What appears from the line containing "Set Implicit Arguments." to the end of the listing below should be copied exactly, with no other lines.
• • • •
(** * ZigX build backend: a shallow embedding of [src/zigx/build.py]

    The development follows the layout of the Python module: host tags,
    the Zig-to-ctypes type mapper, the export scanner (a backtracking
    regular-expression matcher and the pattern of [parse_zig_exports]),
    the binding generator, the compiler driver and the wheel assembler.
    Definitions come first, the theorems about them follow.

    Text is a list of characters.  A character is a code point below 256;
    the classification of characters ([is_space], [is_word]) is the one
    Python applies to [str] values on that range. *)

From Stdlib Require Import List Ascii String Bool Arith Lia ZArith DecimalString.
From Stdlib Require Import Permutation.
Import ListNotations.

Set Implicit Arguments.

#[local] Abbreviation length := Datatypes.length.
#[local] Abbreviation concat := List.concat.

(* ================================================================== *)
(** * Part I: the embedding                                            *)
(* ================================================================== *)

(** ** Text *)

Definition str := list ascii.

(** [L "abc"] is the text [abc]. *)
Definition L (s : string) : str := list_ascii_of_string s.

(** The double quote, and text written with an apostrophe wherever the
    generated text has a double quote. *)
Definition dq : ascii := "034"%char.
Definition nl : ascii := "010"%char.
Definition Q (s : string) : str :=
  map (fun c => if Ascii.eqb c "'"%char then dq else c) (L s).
• • • •
Response box:
Set Implicit Arguments.

#[local] Abbreviation length := Datatypes.length.
#[local] Abbreviation concat := List.concat.

(* ================================================================== *)
(** * Part I: the embedding                                            *)
(* ================================================================== *)

(** ** Text *)

Definition str := list ascii.

(** [L "abc"] is the text [abc]. *)
Definition L (s : string) : str := list_ascii_of_string s.

(** The double quote, and text written with an apostrophe wherever the
    generated text has a double quote. *)
Definition dq : ascii := "034"%char.
Definition nl : ascii := "010"%char.
Definition Q (s : string) : str :=
  map (fun c => if Ascii.eqb c "'"%char then dq else c) (L s).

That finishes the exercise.